Reservoir-induced seismicity at Lake Pukaki, New Zealand

Abstract

SUMMARY The Pukaki microearthquake network was installed in 1975 to monitor possible changes in seismicity accompanying the raising of the water level of Lake Pukaki for hydroelectric power generation. During the period 1976-79, the depth of the lake was increased by 37 m, thereby adding 4.9 × 109 m3 to its volume. An analysis of 8 1/2 years of data from the microearthquake network has revealed widespread changes in seismicity which correlate with groundwater changes. During the period when groundwater level was higher than any previous maximum, there was both an increase in seismicity rate within 15 km of the lake and a decrease in the background (i.e. 15-50 km from the lake). The largest earthquake of the sample, the ML= 4.6 event of 1978 December located 10 km northwest of the Pukaki High Dam, occurred during this period. When groundwater level stabilized, the seismicity rate near the lake returned to normal, while there was a significant increase in both seismicity rate and moment release in the background. Strike-slip failure currently predominates in the Pukaki region, and the water load added to the lake will tend to stabilize such a stress regime. The increased seismicity near the lake during the period when groundwater level was rising clusters around the periphery of the lake, rather than directly beneath it. This suggests that earthquakes are induced only when an increase in pore pressure has diffused beyond the region where loading stresses predominate.
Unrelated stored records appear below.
Lemma wp_buddy_free_block s p order :
  buddy_inv s → z_lock (b_zone s) = true → (order < PMM_MAX_ORDER)%nat → freeable s p order →
  wp (buddy_free_block p order) s (λ _ s', free_post s p order s').
Proof.
  intros C Hl Ho Hfr. pose proof (freeable_core s p order C Hfr) as C0. destruct Hfr as [Hal Hq].
  pose proof (pow2_pos order). destruct (bc_range _ _ C) as [[Hr1 Hr2] Hr3].
  destruct (Hq p (block_head _ _)) as ([Hz1 Hz2] & [Hm (pg & Hp & Hrc)] & Hnf).
  destruct (Hq (p + 2 ^ Z.of_nat order - 1)) as ([? ?] & _); [apply elem_of_block; lia|].
  unfold buddy_free_block. apply wp_bind, wp_get. apply wp_bind, wp_assert; [done|].
  apply wp_bind, wp_assert; [by apply Nat.ltb_lt|].
  apply wp_bind, wp_assert; [unfold pfn_in_zone; lia|].
  apply wp_bind, wp_assert; [rewrite pow2_eq, u64_small; lia|].
  apply wp_bind, wp_assert; [by apply aligned_land|].
  apply wp_bind. eapply wp_page_read; [done|]. apply wp_bind, wp_assert; [lia|].
  apply wp_bind, wp_assert.
  { assert (mask (pg_flags pg) (Z.lor PG_BUDDY PG_RESERVED) = false) as Hmask.
    { rewrite mask_lor. apply orb_false_iff. split.
      - apply not_true_is_false. intros Hb. apply Hnf. apply elem_of_free_pages.
        exists (Z.to_nat (pg_order pg)), p. split; [|apply block_head]. by apply (bc_buddy _ _ C).
      - unfold managed in Hm. rewrite Hp in Hm. by destruct (mask (pg_flags pg) PG_RESERVED). }
    unfold mask in Hmask. by apply negb_false_iff in Hmask. }
  apply wp_bind, wp_modify. apply wp_bind. eapply wp_mono.
  { apply (wp_buddy_merge _ p order _ []); [unfold PMM_MAX_ORDER in *; lia|done|]. by rewrite app_nil_r. }
  intros [p' o'] s' (C2 & Ho2 & Hal2 & Hb2 & F2 & P2 & N2 & Hp').
  eapply wp_free_area_push; [exact C2|done|done|done|]. intros s3 C3 F3 P3 _ _. split_and!; [done| |].
  - destruct F2, F3. apply (bframe_trans _ [p'] _ s').
    + constructor; simpl in *; try done.
    + by constructor.
    + by intros q ->%list_elem_of_singleton.
  - by rewrite P3, P2.
Qed.

(** ** Adding a range *)

Definition cleared (pg : page) : page :=
  set_refcount 0 (flags_clear (Z.lor PG_RESERVED PG_DEFERRED) pg).

Lemma wp_range_clear fuel p e s (Q : unit → bstate → Prop) :
  (Z.to_nat (e - p) ≤ fuel)%nat → (∀ q, p ≤ q < e → is_Some (b_pages s !! q)) →
  (∀ ps, (∀ q, ¬ (p ≤ q < e) → ps !! q = b_pages s !! q) →
         (∀ q pg, p ≤ q < e → b_pages s !! q = Some pg → ps !! q = Some (cleared pg)) →
         Q tt (BState ps (b_zone s))) →
  wp (buddy_range_clear fuel p e) s Q.
Proof.
  revert p s Q. induction fuel as [|fuel IH]; intros p s Q Hf Hs HQ; simpl.
  { rewrite (proj2 (Z.ltb_ge p e)) by lia. apply wp_ret. destruct s. apply HQ; [done|]. intros; lia. }
  destruct (Z.ltb_spec p e).
  2: { apply wp_ret. destruct s. apply HQ; [done|]. intros; lia. }
  destruct (Hs p) as [pg Hp]; [lia|].
  apply wp_bind. eapply wp_page_modify; [done|].
  apply wp_bind. eapply wp_page_modify; [simpl; apply lookup_insert_eq|].
  unfold upd_pages. simpl. rewrite insert_insert_eq. apply IH; [lia| |].
  { intros q Hq. simpl. apply is_Some_insert, Hs. lia. }
  simpl. intros ps H1 H2. apply HQ.
  - intros q Hq. rewrite H1 by lia. rewrite lookup_insert_ne; [done|lia].
  - intros q pg' Hq Hlk. destruct (decide (p = q)) as [<-|].
    + rewrite H1 by lia. rewrite lookup_insert_eq. rewrite Hp in Hlk. by injection Hlk as <-.
    + apply H2; [lia|]. by rewrite lookup_insert_ne.
Qed.

Lemma order_fit_spec o p e : (o < 64)%nat → 0 ≤ p < e → e ≤ 2 ^ 52 →
  (order_fit o p e ≤ o)%nat ∧ p + 2 ^ Z.of_nat (order_fit o p e) ≤ e.
Proof.
  intros Ho Hp He. induction o as [|o IH]; [simpl; lia|].
  cbn [order_fit]. rewrite pow2_eq. pose proof (pow2_pos (S o)).
  assert (2 ^ Z.of_nat (S o) ≤ 2 ^ 63) by (apply Z.pow_le_mono_r; lia).
  rewrite u64_small by lia. destruct (Z.ltb_spec e (p + 2 ^ Z.of_nat (S o))); [|lia].
  destruct IH; [lia|]. lia.
Qed.

Lemma range_order_spec p e : 0 ≤ p < e → e ≤ 2 ^ 52 →
  let o := range_order p e in
  (o < PMM_MAX_ORDER)%nat ∧ aligned o p ∧ p + 2 ^ Z.of_nat o ≤ e.
Proof.
  intros Hp He o. subst o. unfold range_order, PMM_MAX_ORDER. cbn [Nat.sub].
  destruct (Z.eqb_spec p 0) as [->|Hne].
  - destruct (order_fit_spec 10 0 e) as [? ?]; [lia..|]. split_and!; [lia| |done]. apply Z.divide_0_r.
  - pose proof (ctz_aligned p ltac:(lia)) as Hal. destruct (Nat.ltb_spec (ctz p) 10).
    + destruct (order_fit_spec (ctz p) p e) as [? ?]; [lia..|]. split_and!; [lia| |done].
      by eapply aligned_le.
    + destruct (order_fit_spec 10 p e) as [? ?]; [lia..|]. split_and!; [lia| |done].
      eapply (aligned_le _ (ctz p)); [lia|done].
Qed.

(** The pages of a range wait to be freed: unused and on no list. *)
Definition pending (s : bstate) (p e : Z) : Prop :=
  ∀ q, p ≤ q < e → in_zone (b_zone s) q ∧ quiet (b_pages s) q ∧ q ∉ free_pages (b_zone s).

Lemma wp_range_blocks fuel p e s :
  (Z.to_nat (e - p) ≤ fuel)%nat → 0 ≤ p ≤ e → e ≤ z_end_pfn (b_zone s) →
  buddy_inv s → z_lock (b_zone s) = true → pending s p e →
  wp (buddy_range_blocks fuel p e) s (λ _ s', buddy_inv s' ∧
     bframe (seqZ p (e - p) ++ free_pages (b_zone s)) s s' ∧
     free_pages (b_zone s') ≡ₚ seqZ p (e - p) ++ free_pages (b_zone s)).
Proof.
  revert p s. induction fuel as [|fuel IH]; intros p s Hf Hp He C Hl Hpend; cbn [buddy_range_blocks].
  { assert (p = e) as -> by lia. rewrite Z.ltb_irrefl, Z.sub_diag. apply wp_ret.
    split_and!; [done|apply bframe_refl|done]. }
  destruct (Z.ltb_spec p e).
  2: { assert (p = e) as -> by lia. rewrite Z.sub_diag. apply wp_ret.
       split_and!; [done|apply bframe_refl|done]. }
  destruct (bc_range _ _ C) as [_ Hr3].
  destruct (range_order_spec p e) as (Ho & Hal & Hfit); [lia..|]. set (o := range_order p e) in *.
  pose proof (pow2_pos o).
  assert (seqZ p (e - p) = block p o ++ seqZ (p + 2 ^ Z.of_nat o) (e - (p + 2 ^ Z.of_nat o))) as Hseq.
  { unfold block. rewrite <- seqZ_app by lia. f_equal. lia. }
  apply wp_bind. eapply wp_mono; [apply wp_buddy_free_block; [done|done|done|]|].
  { split; [done|]. intros q Hq%elem_of_block. apply Hpend. lia. }
  intros _ s1 (C1 & F1 & P1). rewrite pow2_eq. destruct (F1).
  eapply wp_mono; [apply IH; [lia|lia|by rewrite bf_end0|done|congruence|]|].
  { intros q Hq. destruct (Hpend q) as (? & [Hm (pg & Hlk & Hrc)] & Hnf); [lia|].
    assert (q ∉ block p o ++ free_pages (b_zone s)) as Hq'.
    { rewrite not_elem_of_app, elem_of_block. split; [lia|done]. }
    destruct (bf_pages0 q pg Hlk) as (pg' & Hlk' & _ & E). specialize (E Hq') as ->.
    split_and!.
    - unfold in_zone. rewrite bf_start0, bf_end0. done.
    - split; [|by exists pg]. unfold managed in *. by rewrite Hlk', <- Hm, Hlk.
    - by rewrite P1. }
  intros _ s2 (C2 & F2 & P2).
  assert (seqZ (p + 2 ^ Z.of_nat o) (e - (p + 2 ^ Z.of_nat o)) ++ free_pages (b_zone s1) ≡ₚ
          seqZ p (e - p) ++ free_pages (b_zone s)) as Hperm.
  { rewrite P1, Hseq. solve_Permutation. }
  split_and!; [done| |by rewrite P2].
  eapply bframe_trans; [eapply bframe_mono; [exact F1|]|exact F2|intros q; by rewrite Hperm].
  intros q Hq. rewrite Hseq, !elem_of_app in *. tauto.
Qed.

(** What a caller of [buddy_free_range] must ensure: every page of the range is
    in the zone and not yet managed. *)
Definition unmanaged_range (s : bstate) (a e : Z) : Prop :=
  z_start_pfn (b_zone s) ≤ a ≤ e ∧ e ≤ z_end_pfn (b_zone s) ∧
  ∀ q, a ≤ q < e → managed (b_pages s) q = false.

Lemma managed_cleared ps q pg : ps !! q = Some (cleared pg) → managed ps q = true.
Proof. intros H. unfold managed. rewrite H. unfold cleared. simpl. by mask_simpl. Qed.

Lemma managed_pages_range ps ps' z z' a e :
  z_start_pfn z' = z_start_pfn z → z_end_pfn z' = z_end_pfn z →
  z_start_pfn z ≤ a ≤ e → e ≤ z_end_pfn z →
  (∀ q, a ≤ q < e → managed ps q = false) → (∀ q, a ≤ q < e → managed ps' q = true) →
  (∀ q, ¬ (a ≤ q < e) → managed ps' q = managed ps q) →
  Z.of_nat (length (managed_pages ps' z')) = Z.of_nat (length (managed_pages ps z)) + (e - a).
Proof.
  intros Hs He Ha Hb H0 H1 H2. unfold managed_pages. rewrite Hs, He.
  replace (z_end_pfn z - z_start_pfn z)
    with ((a - z_start_pfn z) + ((e - a) + (z_end_pfn z - e))) by lia.
  rewrite !seqZ_app, !filter_app, !length_app by lia.
  replace (z_start_pfn z + (a - z_start_pfn z)) with a by lia. replace (a + (e - a)) with e by lia.
  rewrite (filter_all (λ q, managed ps' q = true) (seqZ a (e - a))).
  2: { intros q Hq%elem_of_seqZ. apply H1. lia. }
  rewrite (filter_none (λ q, managed ps q = true) (seqZ a (e - a))).
  2: { intros q Hq%elem_of_seqZ. rewrite H0 by lia. done. }
  assert (∀ l : list Z, (∀ q, q ∈ l → ¬ (a ≤ q < e)) →
    filter (λ q, managed ps' q = true) l = filter (λ q, managed ps q = true) l) as Hf.
  { intros l Hl. induction l as [|q l IH]; [done|].
    rewrite !filter_cons, IH by (intros; apply Hl; set_solver).
    rewrite (H2 q) by (apply Hl; set_solver). done. }
  rewrite !Hf by (intros q Hq%elem_of_seqZ; lia). rewrite length_seqZ. simpl. lia.
Qed.

Lemma range_clear_inv s a e ps : buddy_inv s → unmanaged_range s a e →
  (∀ q, ¬ (a ≤ q < e) → ps !! q = b_pages s !! q) →
  (∀ q pg, a ≤ q < e → b_pages s !! q = Some pg → ps !! q = Some (cleared pg)) →
  let s1 := BState ps (set_nr_total (u64 (z_nr_pages_total (b_zone s) + (e - a))) (b_zone s)) in
  buddy_inv s1 ∧ pending s1 a e.
Proof.
  intros C (Ha & He & Hun) Hout Hin s1. destruct (C). simpl in *.
  assert (∀ q, q ∈ free_pages (b_zone s) → ¬ (a ≤ q < e)) as Hfree.
  { intros q Hq Hr. destruct (bc_quiet0 q Hq) as [Hm _]. rewrite Hun in Hm; [done|lia]. }
  assert (∀ q, a ≤ q < e → ∃ pg, b_pages s !! q = Some pg) as Hmap.
  { intros q Hq. apply bc_mapped0. unfold in_zone. lia. }
  assert (∀ q, ¬ (a ≤ q < e) → managed ps q = managed (b_pages s) q) as Hm1.
  { intros q Hq. unfold managed. by rewrite Hout. }
  assert (∀ q, a ≤ q < e → managed ps q = true) as Hm2.
  { intros q Hq. destruct (Hmap q Hq) as [pg Hpg]. eapply managed_cleared, Hin; eauto. }
  assert (∀ o p, on_list (b_zone s) o p → ¬ (a ≤ p < e)) as Hon.
  { intros o p Ho. apply Hfree, elem_of_free_pages. exists o, p. split; [done|apply block_head]. }
  assert (Z.of_nat (length (managed_pages (b_pages s) (b_zone s))) ≤ 2 ^ 52) as Hsm.
  { unfold managed_pages. pose proof (length_filter (λ q, managed (b_pages s) q = true)
      (seqZ (z_start_pfn (b_zone s)) (z_end_pfn (b_zone s) - z_start_pfn (b_zone s)))) as Hl.
    rewrite length_seqZ in Hl. lia. }
  split.
  - constructor; simpl; try done.
    + intros q Hq. destruct (decide (a ≤ q < e)) as [Hr|Hr]; [|rewrite Hout by done; by apply bc_mapped0].
      destruct (Hmap q Hr) as [pg Hpg]. rewrite (Hin q pg); eauto.
    + intros o p Ho. rewrite Hout by by eapply Hon. by apply bc_head0.
    + intros q pg Hq Hlk Hb. destruct (decide (a ≤ q < e)) as [Hr|Hr].
      * destruct (Hmap q Hr) as [pg0 Hpg]. rewrite (Hin q pg0 Hr Hpg) in Hlk. injection Hlk as <-.
        assert (mask (pg_flags pg0) PG_BUDDY = true) as Hb0 by (unfold cleared in Hb; simpl in Hb; by mask_simpl).
        exfalso. eapply Hon; [by apply (bc_buddy0 q pg0)|done].
      * rewrite Hout in Hlk by done. by apply bc_buddy0.
    + intros q Hq. destruct (bc_quiet0 q Hq) as [H1 (pg & H2 & H3)]. pose proof (Hfree q Hq) as Hr.
      split; [by rewrite Hm1|]. exists pg. by rewrite Hout.
    + rewrite bc_total0, (managed_pages_range (b_pages s) ps (b_zone s) _ a e); try done.
      rewrite u64_small; lia.
  - intros q Hq. destruct (Hmap q Hq) as [pg Hpg]. split_and!.
    + unfold in_zone. simpl. lia.
    + split; [by apply Hm2|]. exists (cleared pg). split; [|done]. by apply Hin.
    + intros Hf. by apply (Hfree q Hf).
Qed.

Definition range_post (s : bstate) (a e : Z) (s' : bstate) : Prop :=
  buddy_inv s' ∧ free_pages (b_zone s') ≡ₚ seqZ a (e - a) ++ free_pages (b_zone s) ∧
  z_nr_pages_total (b_zone s') = z_nr_pages_total (b_zone s) + (e - a) ∧
  z_start_pfn (b_zone s') = z_start_pfn (b_zone s) ∧ z_end_pfn (b_zone s') = z_end_pfn (b_zone s) ∧
  z_lock (b_zone s') = z_lock (b_zone s) ∧
  (∀ q, ¬ (a ≤ q < e) → q ∉ free_pages (b_zone s) → b_pages s' !! q = b_pages s !! q) ∧
  (∀ q, b_pages s !! q = None → b_pages s' !! q = None) ∧
  (∀ q pg, b_pages s !! q = Some pg → ∃ pg', b_pages s' !! q = Some pg' ∧
     pg_same (if decide (a ≤ q < e) then cleared pg else pg) pg').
The close correspondence in time of the period of rising groundwater and the period of increased seismicity near the lake, and the fact that they both lag the period of rising lake level by approximately one year, indicate that pore-pressure diffusion plays an important role in inducing seismicity near the lake. However, it is difficult to explain seismicity changes in the background in terms of pore-pressure changes, and these may be a result of stress redistribution following induced seismicity near the lake.